Created on: August 05, 2009

You know the routine. The workday is over. You're on your way to pick up your three year old from the best day care you could find. This is a new experience for your child. Until last month, she was at home with mom, and now ... Now, you are both adjusting.

You park your car out in front of the day care and steel yourself for what comes next. You open the car door. Stand up tall. Breathe deeply. Up the walk. Open the door.

"Sara, your mother is here," the day care provider calls.

Then, the shrieks, the tears. Run to mom. Run away from mom.

Finally corralled, you pick up a tearful child, shrug your shoulders at the provider and head out the door to your car. Sara is hugging your neck tightly, tears streaming down her face, and onto your neck. And, depending who your Sara is, she may be kicking you with swinging feet, or burying her nose into your chest and sobbing, or verbally demanding, no, no no, or, I want ___(insert anything here that is impossible), or, give me this, or that, or... you get the idea.

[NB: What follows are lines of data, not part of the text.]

(* ===== verification/SessionFacts.v ===== *)
(** * SessionFacts: sessions end, and guesses are counted

    A session cookie is accepted exactly when it was signed and until it
    expires; one address gets at most eight guesses of the password in ten
    minutes. *)
From S2P Require Import Prelude GoStrings GoPath GoFloat GoTime GoSha256 GoBase64 GoAes Effects World Core CoreFacts Json GoFloatText CoreJson CoreJsonFacts Worker Samples Operations Settings Server Store ActivityLog I18n Messages Panel PanelFacts Link Session Pages PanelEffects Web WebFacts Handler HandlerFacts.
Set Warnings "-register-all".

(** ** Session cookies *)

Lemma strForall_map p f s : strForall p (mapString f s) = strForall (fun c => p (f c)) s.
Proof. induction s as [|c s IH]; [done|]. cbn. by rewrite IH. Qed.

(** No dot in a signature. *)
Lemma sign_noDot a payload : noChar "." (sign a payload) = true.
Proof.
  unfold noChar, sign, RawURLEncode. rewrite strForall_map. apply encode64_chars; [|done]. intros n Hn.
  assert (forallb (fun i => negb (Ascii.eqb (urlChar (encodeChar (Z.of_nat i))) ".")) (seq 0 64) = true) as Hall by (vm_compute; reflexivity).
  rewrite forallb_forall in Hall. rewrite <- (Z2Nat.id n) by lia. apply Hall, in_seq. lia.
Qed.

(** Nor in a number. *)
Lemma parseDigits_noDot s : forall acc n, parseDigits s acc = Some n -> noChar "." s = true.
Proof.
  induction s as [|c s IH]; intros acc n; cbn; [done|]. destruct (isDigit c) eqn:Ec; [|done]. intros Hs. apply IH in Hs.
  unfold noChar in Hs. rewrite Hs, andb_true_r. apply negb_true_iff, Ascii.eqb_neq. intros ->. by vm_compute in Ec.
Qed.

Lemma parseUDigits_noDot s n : parseUDigits s = Some n -> noChar "." s = true.
Proof. destruct s; [done|]. apply parseDigits_noDot. Qed.

Lemma parseInt_noDot s n : parseInt s = Ok n -> noChar "." s = true.
Proof.
  unfold parseInt. destruct s as [|c r]; [done|]. destruct (Ascii.eqb_spec c "-") as [->|]; [|destruct (Ascii.eqb_spec c "+") as [->|]].
  all: destruct (parseUDigits _) as [v|] eqn:E; [|done]; intros _; apply parseUDigits_noDot in E; done.
Qed.

(** C27: a session lasts until it expires.  A session cookie is accepted exactly
    when it is a decimal number, a dot and the signature of that number under
    the panel's key, and the number is a second still to come; so the cookie of
    a login is accepted until eight hours after it and never again. *)
Theorem session_until_expiry a :
  (forall value t, sessionValid a value t = true <->
     exists payload expires, value = payload +:+ "." +:+ sign a payload /\ parseInt payload = Ok expires /\ unixSeconds t < expires) /\
  (forall start t, inInt64 (unixSeconds (start + 8 * hour)) = true ->
     sessionValid a (web.Value (newSession a start)) t = (unixSeconds t <? unixSeconds (start + 8 * hour))).
Proof.
  assert (forall payload expires t, parseInt payload = Ok expires ->
    sessionValid a (payload +:+ "." +:+ sign a payload) t = (unixSeconds t <? expires)) as Hvalid.
  { intros payload expires t Hp. unfold sessionValid. change ("." +:+ sign a payload) with (String "." (sign a payload)).
    rewrite split_app_noChar by (by eapply parseInt_noDot). rewrite split_single by apply sign_noDot. by rewrite Hp, String.eqb_refl, andb_true_r. }
  split.
  - intros value t. split; [|intros (payload&expires&->&Hp&Ht); rewrite (Hvalid _ expires) by done; by apply Z.ltb_lt].
    unfold sessionValid. destruct (split _ _) as [|payload [|mac [|]]] eqn:Es; try done. destruct (parseInt payload) as [expires|] eqn:Ep; [|done].
    intros [Ht%Z.ltb_lt <-%String.eqb_eq]%andb_prop. exists payload, expires. split_and!; try done. by rewrite <- (join_split "." value), Es.
  - intros start t Hr. cbn [newSession web.Value]. apply Hvalid. by apply parseInt_itoa.
Qed.

Lemma session_until_expiry_witness :
  sessionValid sampleApp (web.Value (newSession sampleApp 0)) (8 * hour - 1) = true /\
  sessionValid sampleApp (web.Value (newSession sampleApp 0)) (8 * hour) = false.
Proof.
  destruct (session_until_expiry sampleApp) as [_ Hx].
  split; rewrite (Hx 0) by (vm_compute; reflexivity); vm_compute; reflexivity.
Defined.

(** ** The limit on guesses *)

Definition failsOf (ip : string) (s : pstate) : list time := default [] (loginFails s !! ip).

Section guesses.
Context `{Env} `{Peer} (a : app) `{Unicode} `{Passwords} (ip : string).

(** [loginAllowed] with its two readings of the clock. *)
Lemma loginAllowed_run (w : pworld) e1 e2 start at_ :
  env_now (w_env (p_host w)) = (e1, start) -> env_now e1 = (e2, at_) ->
  exists w' t ok, pexec (loginAllowed ip) w = (Ok ok, w', t) /\
    ok = negb (8 <=? Z.of_nat (length (keptFails ip start (p_state w)))) /\
    failsOf ip (p_state w') = (keptFails ip start (p_state w) ++ if ok then [at_] else [])%list.
Proof.
  intros Hs He. set (kept := keptFails ip start (p_state w)).
  assert (refuseLogin ip start (p_state w) = if 8 <=? Z.of_nat (length kept) then (true, setFails ip kept (p_state w)) else (false, p_state w)) as Href by done.
  unfold loginAllowed, now, get, memory, pexec. cbn [mbind M_bind pbind host run pstep wstep]. rewrite Hs. cbn -[refuseLogin reserveLogin]. rewrite Href.
  destruct (8 <=? _); cbn -[reserveLogin].
  - eexists _, _, _. split; [reflexivity|]. split; [done|]. unfold failsOf, setFails. cbn. by rewrite lookup_insert_eq, app_nil_r.
  - rewrite He. cbn. eexists _, _, _. split; [reflexivity|]. split; [done|]. unfold failsOf, setFails. cbn. by rewrite lookup_insert_eq.
Qed.

(** A wrong guess changes of the panel's memory what [loginAllowed] changes;
    it was looked at unless the reply is a refusal. *)
Lemma wrong_guess r w e1 e2 start at_ rep w' t :
  web.ClientIP r = ip -> is_ok (web.Form r) && passwordMatches (adminHash a) (web.FormValue r "password") = false ->
  env_now (w_env (p_host w)) = (e1, start) -> env_now e1 = (e2, at_) -> pexec (login a r) w = (Ok rep, w', t) ->
  let looked := negb (r_status rep =? 429) in
  looked = negb (8 <=? Z.of_nat (length (keptFails ip start (p_state w)))) /\
  failsOf ip (p_state w') = (keptFails ip start (p_state w) ++ if looked then [at_] else [])%list.
Proof.
  intros Hip Hwrong Hs He. unfold login. cbv zeta. rewrite Hip, Hwrong. cbn [negb].
  destruct (loginAllowed_run w e1 e2 start at_ Hs He) as (w1&t1&ok&Hok&Hval&Hfails). intros [(?&Hx&_)|(ok'&w2&t2&t3&Hx&Hr&->)]%pexec_bind;
    rewrite Hok in Hx; [done|]. injection Hx as <- <- <-. destruct ok.
  - destruct (render_public a r (View false "" "" "" (say r "invalid_password")) w1 eq_refl) as (p&Hp&_). rewrite Hp in Hr. injection Hr as <- <- <-.
    by cbn.
  - apply pexec_ret in Hr as ([= ->]&->&->). by cbn.
Qed.

(** The panel after some requests, at a time, with the guesses of the address
    that were looked at since its last success.  The clock does not go back;
    every other request leaves the address' record alone. *)
Inductive guesses : pworld -> time -> list time -> Prop :=
| guesses_none w t : failsOf ip (p_state w) = [] -> guesses w t []
| guesses_wrong w t l r e1 e2 start at_ rep w' tr :
    guesses w t l -> web.ClientIP r = ip -> is_ok (web.Form r) && passwordMatches (adminHash a) (web.FormValue r "password") = false ->
    env_now (w_env (p_host w)) = (e1, start) -> env_now e1 = (e2, at_) -> t <= start <= at_ ->
    pexec (login a r) w = (Ok rep, w', tr) -> guesses w' at_ (if negb (r_status rep =? 429) then l ++ [at_] else l)%list
| guesses_other w t l w' : guesses w t l -> failsOf ip (p_state w') = failsOf ip (p_state w) -> guesses w' t l.

Definition window : Z := 10 * minute.
(** The guesses within ten minutes from [c]. *)
Definition within (c : time) (l : list time) : list time := filter (fun x => c < x <= c + window) l.

Lemma recent_recent c d l : d <= c -> recentFails c (recentFails d l) = recentFails c l.
Proof.
  intros Hd. unfold recentFails. rewrite list_filter_filter. apply list_filter_iff. intros x. lia.
Qed.

Lemma within_recent c d l : d <= c -> (length (within c l) <= length (recentFails d l))%nat.
Proof.
  intros Hd. unfold within, recentFails. induction l as [|x l IH]; [done|]. rewrite !filter_cons. unfold time in *. repeat case_decide; cbn [length]; lia.
Qed.

Lemma guesses_record w t l :
  guesses w t l -> (forall c, t - window <= c -> recentFails c (failsOf ip (p_state w)) = recentFails c l) /\
    forall c, (length (within c l) <= 8)%nat.
Proof.
  induction 1 as [w t Hno|w t l r e1 e2 start at_ rep w' tr _ [Hrec Hmax] Hip Hwrong Hs He Ht Hx|w t l w' _ [Hrec Hmax] Heq].
  - rewrite Hno. split; [done|]. intros c. cbn. lia.
  - destruct (wrong_guess r w e1 e2 start at_ rep w' tr Hip Hwrong Hs He Hx) as [Hlook Hfails]. cbv zeta in *.
    set (looked := negb (r_status rep =? 429)) in *. clearbody looked. unfold keptFails in *. fold (failsOf ip (p_state w)) in *.
    fold window in *. unfold time in *. rewrite (Hrec (start - window)) in * by lia. split.
    + intros c Hc. rewrite Hfails. unfold recentFails at 1. rewrite filter_app. change (filter _ (recentFails _ l)) with (recentFails c (recentFails (start - window) l)).
      rewrite recent_recent by lia. destruct looked; [|apply app_nil_r]. unfold recentFails. by rewrite filter_app.
    + intros c. destruct looked; [|apply Hmax]. specialize (Hmax c). unfold within, time in *. rewrite filter_app, length_app.
      rewrite filter_cons, filter_nil. case_decide as Hc; cbn [length]; [|lia]. pose proof (within_recent c (start - window) l ltac:(lia)) as Hle. unfold within, recentFails, time in *.
      symmetry in Hlook. apply negb_true_iff, Z.leb_gt in Hlook. lia.
  - by rewrite Heq.
Qed.

End guesses.

(** ** Witness: the ninth guess is refused *)
#[local] Existing Instance asciiUnicode.
#[local] Existing Instance samplePeer.
#[local] Instance samplePasswords : Passwords := {| passwordMatches _ password := String.eqb password "the right password" |}.

Definition guesser : string := "203.0.113.5".
Definition guessForm : web.request := web.Request "POST" "/login" "/login" [] (Ok [("password", "a guess")]) [] "" guesser None.
Definition guessTime : time := 1700000000000000000.
Definition guessRun (n : nat) : result reply * pworld * list pevent :=
  Nat.iter n (fun x => pexec (login sampleApp guessForm) x.1.2) (Ok NotFound, panelWorld ∅ [] (sampleWorld [] (fun _ => "")), []).
Definition guessStatus (n : nat) : option Z := match (guessRun n).1.1 with Ok rep => Some (r_status rep) | Err _ => None end.

Lemma guess_next n l s :
  guesses sampleApp guesser (guessRun n).1.2 guessTime l -> guessStatus (S n) = Some s ->
  guesses sampleApp guesser (guessRun (S n)).1.2 guessTime (if negb (s =? 429) then (l ++ [guessTime])%list else l).
Proof.
  unfold guessStatus. intros Hg. destruct ((guessRun (S n)).1.1) as [rep|e] eqn:Hr; [|done]. intros [= <-].
  eapply (guesses_wrong sampleApp guesser _ guessTime l guessForm _ _ guessTime guessTime rep); try done.
  change (guessRun (S n)) with (pexec (login sampleApp guessForm) (guessRun n).1.2) in *. rewrite <- Hr. apply pexec_parts.
Qed.

Lemma eight_guesses : guesses sampleApp guesser (guessRun 9).1.2 guessTime (repeat guessTime 8).
Proof.
  assert (guesses sampleApp guesser (guessRun 0).1.2 guessTime []) as Hg by (apply guesses_none; reflexivity).
  do 8 (apply (guess_next _ _ 200) in Hg; [|vm_compute; reflexivity]). apply (guess_next _ _ 429) in Hg; [exact Hg|vm_compute; reflexivity].
Qed.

Nothing you can say will calm her. And, when you reach the car, her body becomes rigid as you try to get her in the car seat. She won't bend in the right places and flails her arms, hollering, no, no, no, I don't want to ..., mommy. mommy!

Finally, worn to a frazzle after a long work day, and an exhausting 50 foot trip from the day care to the car, Sara is buckled in, and screaming, or crying silently. You are muttering, "Why, why, why does it always have to be this way. I'm an awful mother. Doesn't she want me? Would she rather stay at day care? Live there? All the time?

Mom, there is hope. Perhaps not a permanent answer, but one that will pay off often if practiced routinely.

What is Sara's problem? She is missing the attention of the most important person in the world to her - her mother. All day she has been diverted from one emotion to another as she has progressed through the routine of the day care. Maybe she loves it there. Maybe she hates being there, but aside from making sure this is a good place for her to be, it's the life you are committed to living, whatever your reasons may be.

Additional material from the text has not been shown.